Custom document model types
Custom document models can be one of two types, custom template or custom form and custom neural or custom document models. The labeling and training process for both models is identical, but the models differ as follows:
Custom extraction models
To create a custom extraction model, label a dataset of documents with the values you want extracted and train the model on the labeled dataset. You only need five examples of the same form or document type to get started.
Custom neural model
Important
Starting with version 4.0 (2024-02-29-preview) API, custom neural models now support overlapping fields and table, row and cell level confidence.
The custom neural (custom document) model uses deep learning models and base model trained on a large collection of documents. This model is then fine-tuned or adapted to your data when you train the model with a labeled dataset. Custom neural models support extracting key data fields from structured, semi-structured, and unstructured documents. When you're choosing between the two model types, start with a neural model to determine if it meets your functional needs. See neural models to learn more about custom document models.
Custom template model
The custom template or custom form model relies on a consistent visual template to extract the labeled data. Variances in the visual structure of your documents affect the accuracy of your model. Structured forms such as questionnaires or applications are examples of consistent visual templates.
Your training set consists of structured documents where the formatting and layout are static and constant from one document instance to the next. Custom template models support key-value pairs, selection marks, tables, signature fields, and regions. Template models and can be trained on documents in any of the supported languages. For more information, see custom template models.
If the language of your documents and extraction scenarios supports custom neural models, we recommend that you use custom neural models over template models for higher accuracy.
Tip
To confirm that your training documents present a consistent visual template, remove all the user-entered data from each form in the set. If the blank forms are identical in appearance, they represent a consistent visual template.
For more information, see Interpret and improve accuracy and confidence for custom models.
Input requirements
For best results, provide one clear photo or high-quality scan per document.
Supported file formats:
Model PDF Image: jpeg/jpg
,png
,bmp
,tiff
,heif
Microsoft Office:
Word (docx), Excel (xlsx), PowerPoint (pptx)Read ✔ ✔ ✔ Layout ✔ ✔ ✔ (2024-02-29-preview, 2023-10-31-preview, and later) General Document ✔ ✔ Prebuilt ✔ ✔ Custom extraction ✔ ✔ Custom classification ✔ ✔ ✔ ✱ Microsoft Office files are currently not supported for other models or versions.
For PDF and TIFF, up to 2,000 pages can be processed (with a free tier subscription, only the first two pages are processed).
The file size for analyzing documents is 500 MB for paid (S0) tier and 4 MB for free (F0) tier.

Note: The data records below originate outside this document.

Lemma split_in_place_witness :
  ∃ pl pr st' Fl Fr,
    Store.split 4 (Some 2%positive) 0 two_trees_store
      = Some ((pl, pr), st') ∧
    Store.tree_at (Store.nodes st') pl
      (split (Node 10 3 3 Nil (Node 20 2 2 Nil (Node 30 1 1 Nil Nil))) 0).1
      Fl ∧
    Store.tree_at (Store.nodes st') pr
      (split (Node 10 3 3 Nil (Node 20 2 2 Nil (Node 30 1 1 Nil Nil))) 0).2
      Fr ∧
    Fl ## Fr ∧ Fl ∪ Fr = chain3_addrs ∧
    inorder
      (split (Node 10 3 3 Nil (Node 20 2 2 Nil (Node 30 1 1 Nil Nil))) 0).1
    ++ inorder
      (split (Node 10 3 3 Nil (Node 20 2 2 Nil (Node 30 1 1 Nil Nil))) 0).2
    = inorder (Node 10 3 3 Nil (Node 20 2 2 Nil (Node 30 1 1 Nil Nil))) ∧
    Store.same_outside chain3_addrs two_trees_store st'.
Proof.
  apply (split_in_place _ 0 two_trees_store (Some 2%positive)
           chain3_addrs 4).
  - exact two_trees_chain.
  - simpl. lia.
Defined.

(** X20.  [sync] on a node whose two sons are roots of two trees that
    share no node and do not contain it returns, sets the node's [size] to
    one plus the cached sizes of the sons, and changes nothing else: not
    the node's value, priority or sons, and no other node.  Afterwards the
    node is the root of a tree whose cached size is right at the root. *)
Theorem sync_in_place
    (st : Store.store) (a : Store.addr) (c : Store.cell) (l r : node)
    (Fl Fr : gset Store.addr) :
  Store.nodes st !! a = Some c →
  Store.tree_at (Store.nodes st) (Store.c_lson c) l Fl →
  Store.tree_at (Store.nodes st) (Store.c_rson c) r Fr →
  a ∉ Fl → a ∉ Fr → Fl ## Fr →
  Store.sync (Some a) st =
  Some ((), upd st a (Store.mkCell (Store.c_value c)
                        (1 + size_of l + size_of r) (Store.c_priority c)
                        (Store.c_lson c) (Store.c_rson c))) ∧
  Store.tree_at
    (Store.nodes
       (upd st a (Store.mkCell (Store.c_value c)
                    (1 + size_of l + size_of r) (Store.c_priority c)
                    (Store.c_lson c) (Store.c_rson c))))
    (Some a)
    (Node (Store.c_value c) (1 + size_of l + size_of r)
       (Store.c_priority c) l r)
    ({[a]} ∪ Fl ∪ Fr).
Proof.
  intros Ha Hl Hr Hal Har Hd. split; [by apply (sync_store _ _ _ l r Fl Fr)|].
  apply (Store.tree_node _ a
           (Store.mkCell (Store.c_value c) (1 + size_of l + size_of r)
              (Store.c_priority c) (Store.c_lson c) (Store.c_rson c))
           l r Fl Fr); simpl; try done.
  - apply upd_lookup.
  - by apply tree_at_upd.
  - by apply tree_at_upd.
Qed.
(** * brightspark: a verified model of [cli_tool.py]

    The program reads performance records from a CSV file, ranks them by
    division and points, and renders the best ones as YAML or JSON.  This
    file embeds the three stages ([read_csv], [get_top_records],
    [format_to_yaml] / [format_to_json]) and the top-level [main] as Rocq
    functions and proves the properties of the specification about them.

    Conventions of the embedding
    - a Python [int] is a [Z];
    - a Python [str] is a [string]; its characters stand for the code points
      0..255;
    - the dictionaries built by [csv.DictReader] are [gmap]s from column
      names to cells, a cell being [None] (the reader's [restval]) or a
      string;
    - the records built by [read_csv] always carry the same six keys and are
      a Rocq [Record];
    - [sys.exit], log messages and exceptions are explicit: a function that
      can leave the process returns an [outcome] and the list of log entries
      it has emitted. *)

From Stdlib Require Import ZArith NArith String Ascii Lia.
From Stdlib Require Import Decimal DecimalFacts DecimalPos DecimalN.
From Stdlib Require Import DecimalString.
From stdpp Require Import gmap strings list sorting relations.

Local Open Scope Z_scope.

(** ** Exceptions and cells *)

(** The exceptions that can travel through the program.  [OSError] is the
    class Python also calls [IOError]; [SystemExit] is what [sys.exit]
    raises, and it is not an [Exception], so [except Exception] lets it
    pass. *)
Inductive exn :=
  | ValueError
  | TypeError
  | KeyError
  | OSError
  | CsvError
  | SystemExit (code : Z).

#[global] Instance exn_eq_dec : EqDecision exn.
Proof. solve_decision. Defined.

Definition is_Exception (e : exn) : bool :=
  match e with SystemExit _ => false | _ => true end.

Definition is_ValueError (e : exn) : bool :=
  match e with ValueError => true | _ => false end.

Inductive result (A : Type) :=
  | Ok (a : A)
  | Raise (e : exn).
Arguments Ok {A} a.
Arguments Raise {A} e.

#[global] Instance result_ret : MRet result := @Ok.
#[global] Instance result_bind : MBind result := λ A B f r,
  match r with
  | Ok a => f a
  | Raise e => Raise e
  end.

(** A cell of a row dictionary: a string read from the file, or [None], the
    value [csv.DictReader] gives to the columns a short row does not
    reach. *)
Inductive cell :=
  | PyNone
  | Str (s : string).
Coercion Str : string >-> cell.

#[global] Instance cell_eq_dec : EqDecision cell.
Proof. solve_decision. Defined.

(** ** Records *)

(** The dictionary [read_csv] builds for a valid row.  The four text fields
    hold the cells of the row as they are; [division] and [points] hold the
    parsed integers. *)
Record record := Record_ {
  firstname : cell;
  lastname : cell;
  date : cell;
  division : Z;
  points : Z;
  summary : cell
}.

#[global] Instance record_eq_dec : EqDecision record.
Proof. solve_decision. Defined.

(** ** The log *)

(** The calls of [logging] made by the program. *)
Inductive log_entry :=
  | ErrorMissingColumns (missing : gset string)
  | WarningSkippingRow (row : gmap string cell)
  | WarningNoValidRecords
  | ErrorReadingCsv (e : exn)
  | InfoProcessingFile
  | ErrorNoValidRecords
  | InfoReadRecords (n : nat)
  | InfoSelectedTop (top_n : Z)
  | InfoFormatted (output_format : string)
  | InfoWritten
  | ErrorWriteFailed
  | InfoPrinted.

Definition is_warning (e : log_entry) : bool :=
  match e with
  | WarningSkippingRow _ | WarningNoValidRecords => true
  | _ => false
  end.

(** The entries logged with [logging.error]. *)
Definition is_error (e : log_entry) : bool :=
  match e with
  | ErrorMissingColumns _ | ErrorReadingCsv _ | ErrorNoValidRecords
  | ErrorWriteFailed => true
  | _ => false
  end.

(** The warnings of the loop over the rows, one per skipped row. *)
Definition is_skip (e : log_entry) : bool :=
  match e with WarningSkippingRow _ => true | _ => false end.

(** A computation that logs and may raise: its result and the entries it has
    logged, oldest first. *)
Definition M (A : Type) : Type := result A * list log_entry.

Definition ret {A} (a : A) : M A := (Ok a, []).
Definition raise {A} (e : exn) : M A := (Raise e, []).
Definition logging (e : log_entry) : M unit := (Ok tt, [e]).
Definition lift {A} (r : result A) : M A := (r, []).

Definition bind {A B} (m : M A) (f : A → M B) : M B :=
  match m with
  | (Ok a, l) => let '(r, l') := f a in (r, l ++ l')
  | (Raise e, l) => (Raise e, l)
  end.

(** [try: m except <handles> as e: handler e] *)
Definition try_except {A} (m : M A) (handles : exn → bool)
    (handler : exn → M A) : M A :=
  match m with
  | (Raise e, l) =>
      if handles e then let '(r, l') := handler e in (r, l ++ l')
      else (Raise e, l)
  | ok => ok
  end.

#[global] Instance M_ret : MRet M := @ret.
#[global] Instance M_bind : MBind M := λ A B f m, bind m f.

(** What the operating system sees when the computation is the whole
    process: the argument of an uncaught [sys.exit], 1 for any other uncaught
    exception, 0 otherwise. *)
Definition exit_status {A} (m : M A) : Z :=
  match m.1 with
  | Ok _ => 0
  | Raise (SystemExit code) => code
  | Raise _ => 1
  end.

(** The computation leaves the process through [sys.exit]. *)
Definition exits {A} (m : M A) (code : Z) : Prop :=
  m.1 = Raise (SystemExit code).

(** ** Record Loader: [read_csv] *)

Module Loader.

(** *** [int(text)] *)

Definition code (c : ascii) : N := N_of_ascii c.

(** The characters [int] strips from both ends of its argument: the ASCII
    white space and the two white-space characters of the Latin-1 range,
    U+0085 and U+00A0. *)
Definition is_space (c : ascii) : bool :=
  let n := code c in
  ((9 <=? n) && (n <=? 13) || (n =? 32) || (n =? 133) || (n =? 160))%N.

Definition is_digit (c : ascii) : bool :=
  let n := code c in ((48 <=? n) && (n <=? 57))%N.

Definition digit_value (c : ascii) : Z := Z.of_N (code c) - 48.

Fixpoint lstrip (s : string) : string :=
  match s with
  | String c s' => if is_space c then lstrip s' else s
  | EmptyString => EmptyString
  end.

Fixpoint rstrip (s : string) : string :=
  match s with
  | String c s' =>
      match rstrip s' with
      | EmptyString => if is_space c then EmptyString else String c EmptyString
      | r => String c r
      end
  | EmptyString => EmptyString
  end.

(** Decimal digits, single underscores allowed between two digits.  [acc] is
    the value read so far, [after_digit] tells whether the previous
    character was a digit. *)
Fixpoint digits (acc : Z) (after_digit : bool) (s : string) : option Z :=
  match s with
  | EmptyString => if after_digit then Some acc else None
  | String c s' =>
      if is_digit c then digits (10 * acc + digit_value c) true s'
      else if Ascii.eqb c "_" && after_digit then digits acc false s'
      else None
  end.

(** The limit of the interpreter on the number of digits of a decimal
    literal, [sys.int_info.default_max_str_digits]. *)
Definition max_str_digits : nat := 4300.

(** The number of digits of a literal; the underscores do not count, the
    zeros at the front do. *)
Fixpoint count_digits (s : string) : nat :=
  match s with
  | EmptyString => 0
  | String c s' => (if is_digit c then 1 else 0) + count_digits s'
  end.

(** The literal behind the sign: a literal of more than [max_str_digits]
    digits is refused. *)
Definition literal (s : string) : option Z :=
  if (count_digits s <=? max_str_digits)%nat then digits 0 false s else None.

(** [int(s)] for a string: the value, or [None] where Python raises
    [ValueError]: the text is no decimal literal, or it has more digits than
    the interpreter converts. *)
Definition int_of_string (s : string) : option Z :=
  match rstrip (lstrip s) with
  | String "+" r => literal r
  | String "-" r => Z.opp <$> literal r
  | r => literal r
  end.

(** [int(x)] for a cell: [int(None)] raises [TypeError]. *)
Definition int (x : cell) : result Z :=
  match x with
  | PyNone => Raise TypeError
  | Str s => match int_of_string s with Some z => Ok z | None => Raise ValueError end
  end.

(** *** [datetime.strptime(text, "%Y-%m-%d")] *)

Definition in_range (lo hi : ascii) (c : ascii) : bool :=
  ((code lo <=? code c) && (code c <=? code hi))%N.

(** The directive [%m] is the regular expression [1[0-2]|0[1-9]|[1-9]]: each
    way to read a month off the front of [s], in the order the alternatives
    are tried, with the text that follows it. *)
Definition month_matches (s : string) : list (Z * string) :=
  match s with
  | String a s1 =>
      (match s1 with
       | String b s2 =>
           (if Ascii.eqb a "1" && in_range "0" "2" b
            then [(10 + digit_value b, s2)] else []) ++
           (if Ascii.eqb a "0" && in_range "1" "9" b
            then [(digit_value b, s2)] else [])
       | EmptyString => []
       end) ++
      (if in_range "1" "9" a then [(digit_value a, s1)] else [])
  | EmptyString => []
  end.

Image dimensions must be between 50 x 50 pixels and 10,000 px x 10,000 pixels.
If your PDFs are password-locked, you must remove the lock before submission.
The minimum height of the text to be extracted is 12 pixels for a 1024 x 768 pixel image. This dimension corresponds to about
8
-point text at 150 dots per inch.For custom model training, the maximum number of pages for training data is 500 for the custom template model and 50,000 for the custom neural model.
For custom extraction model training, the total size of training data is 50 MB for template model and 1G-MB for the neural model.
For custom classification model training, the total size of training data is
1GB
with a maximum of 10,000 pages.
Optimal training data
Training input data is the foundation of any machine learning model. It determines the quality, accuracy, and performance of the model. Therefore, it's crucial to create the best training input data possible for your Document Intelligence project. When you use the Document Intelligence custom model, you provide your own training data. Here are a few tips to help train your models effectively:
Use text-based instead of image-based PDFs when possible. One way to identify an image*based PDF is to try selecting specific text in the document. If you can select only the entire image of the text, the document is image based, not text based.
Organize your training documents by using a subfolder for each format (JPEG/JPG, PNG, BMP, PDF, or TIFF).
Use forms that have all of the available fields completed.
Use forms with differing values in each field.
Use a larger dataset (more than five training documents) if your images are low quality.
Determine if you need to use a single model or multiple models composed into a single model.
Consider segmenting your dataset into folders, where each folder is a unique template. Train one model per folder, and compose the resulting models into a single endpoint. Model accuracy can decrease when you have different formats analyzed with a single model.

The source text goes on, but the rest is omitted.